The health authority emphasized this initial phase aims to launch the commercialization system with basic controls. Officials stated this approach allows for a functional framework before advancing to more stringent regulatory schemes for other cannabis components. Approved product lots have expiration dates spanning from December 2026 to January 2027, according to the official resolution documents.
Establishing a Controlled Medical Framework
Panama’s move follows a global trend toward regulating cannabis for therapeutic use. The non-psychoactive compound cannabidiol (CBD) is distinct from the psychoactive tetrahydrocannabinol (THC). CBD has gained international recognition for potential applications in managing chronic pain, inflammation, sleep disorders, and anxiety. Its use, however, requires individualized medical evaluation and oversight. In 2018, the U.S. Food and Drug Administration (FDA) approved a cannabidiol-based drug, setting a significant precedent for its clinical acceptance.
The next regulatory phase in Panama will involve greater complexity.
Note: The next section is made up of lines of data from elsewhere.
(* ===== verification/ExecApproval.v ===== *)
(** * Approval of commands ([core/src/exec_policy.rs])

    Before a command runs, it is split into the plain commands of its script,
    each of them is judged by the rules of the execution policy, and by a
    heuristic where no rule matches.  The result says whether the command runs
    at once, in or outside the sandbox, needs approval, or is refused; it may
    propose a rule that would make the question unnecessary, and accepting that
    rule changes the policy file and the policy in memory.

    The shell parsers are tree-sitter grammars and, with the paths of the
    machine and the [shlex] crate, the class [Shells]. *)
From stdpp Require Import numbers strings gmap.
From S2P Require Import Prelude Utf8 PathUri Permissions Profile RustStr ExecRule ExecPolicy ExecAmend DangerousCommand.

Class Shells : Type := {
  (** [Path::file_stem], equality of paths, [Path::parent] *)
  file_stem : str → option str;
  same_path : str → str → bool;
  path_parent : str → option str;
  parse_shell_script_into_commands : str → option (list (list str));
  (** [parse_shell_lc_literal_commands] *)
  literal_commands : list str → option (list (list str));
  try_parse_powershell_commands : str → option (list (list str));
  (** [windows_dangerous_commands.rs] *)
  is_dangerous_command_windows : list str → bool;
  is_dangerous_powershell_words : list str → bool;
  shlex_try_join : list str → option str;
  (** [cfg!(windows)] *)
  cfg_windows : bool;
  (** whether a path lies in a directory of system shells, on Windows *)
  in_system_root : str → bool;
}.
(** Step 3: after the sandbox refused the first attempt. *)
Definition retry_after_denial (already_approved : bool) (output : str) (decision : option NetworkPolicyDecisionPayload) : M (Out * bool) :=
  let denied := Rexux (Denied output decision) in
  let context :=
    if managed_network_active
    then match decision with Some payload => network_approval_context_from_payload payload | None => None end else None in
  let allow_on_request_network_prompt :=
    match call_approval_policy call with OnRequest => true | _ => false end && bool_decide (is_Some context) &&
    match default_exec_approval_requirement (call_approval_policy call) run_policy with NeedsApproval _ _ => true | _ => false end in
  if bool_decide (is_Some decision) && negb (bool_decide (is_Some context)) then fail denied
  else if negb (escalate_on_failure (runtime call)) then fail denied
  else if negb (wants_no_sandbox_approval (runtime call) (call_approval_policy call)) && negb allow_on_request_network_prompt then fail denied
  else if negb unsandboxed_allowed && negb (bool_decide (is_Some context)) then fail denied
  else
    let retry_reason :=
      match context with
      | Some c => lit "Network access to " ++ [34%N] ++ context_host c ++ [34%N] ++ lit " is blocked by policy."
      | None => build_denial_reason_from_output output
      end in
    let bypass_retry_approval :=
      negb (strict_auto_review call) && should_bypass_approval (call_approval_policy call) already_approved &&
      negb (bool_decide (is_Some context)) in
    let approval_reason := match requirement with NeedsApproval reason _ => reason | _ => None end in
    bind (if negb bypass_retry_approval then ask true approval_reason (Some retry_reason) context else ret tt) (λ _,
    bind (run_attempt true retry_attempt (network_approval_spec call)) (λ '(retry_result, deferred),
    match retry_result with
    | Ok output => ret (output, deferred)
    | Err err => fail err
    end)).

Definition run : M (Out * bool) :=
  if owner_network_policy call && requires_escalated_permissions (call_sandbox_permissions call)
  then fail (Rejected (lit "attachment-owned network policy cannot be bypassed by sandbox escalation"))
  else
    bind approve (λ already_approved,
    bind (run_attempt false initial_attempt (network_approval_spec call)) (λ '(first_result, deferred),
    match first_result with
    | Ok out => ret (out, deferred)
    | Err (Rexux (Denied output decision)) => retry_after_denial already_approved output decision
    | Err err => fail err
    end)).
End Run.
End Sandboxing.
Authorities confirmed that products containing THC will be incorporated later under stricter controls and within a reinforced supervision system. When these medicines enter the market, they will be classified as controlled medicinal products. Their dispensing will be limited to patients enrolled in a national medical cannabis program and will require a formal medical prescription.
This future registry will be administered by the Ministry of Health’s General Directorate of Health. Its stated goal is to ensure treatment traceability, clinical follow-up for each patient, and the prevention of substance diversion for unauthorized uses. Officials acknowledge the entire model depends on this control system being fully operational before THC-based products can be safely introduced.
Specialized Pharmacy Launches Distribution Network
The practical implementation of this policy began with the opening of Panama’s first specialized medical cannabis pharmacy. Canna Pharma, located in the Bella Vista district, started operations in January. It is linked to the Panamericana de Cannabis Consortium, one of seven companies granted a license by the Ministry of Health to participate in this regulated industry. The consortium was formally constituted in February 2024.
This pharmacy’s launch represents the operational beginning of the authorized distribution network for cannabis medicinal products. Its opening provides a tangible access point for patients with valid prescriptions, moving the national program from theoretical design into practical execution. The challenge now shifts to ongoing supervision of commercialization, verification of sanitary compliance, and ensuring imported product quality.
Panama joins other Latin American nations that have opted to regulate the therapeutic use of cannabis through controlled schemes emphasizing traceability and health oversight. The country’s framework seeks a difficult balance. It must guarantee access for patients who could benefit from these treatments while simultaneously preventing non-medical use, regulatory gaps, or deviations from the established legal framework. Success hinges significantly on controlling prescription practices and ensuring they respond to genuine medical criteria rather than market demand alone.
The entire process underscores a significant shift for Panamanian health policy. Years of legislative and technical discussion have now transitioned into active, on-the-ground regulation. The coming months will test the robustness of the control systems and the medical community’s adoption of these new treatment options within a strictly supervised environment.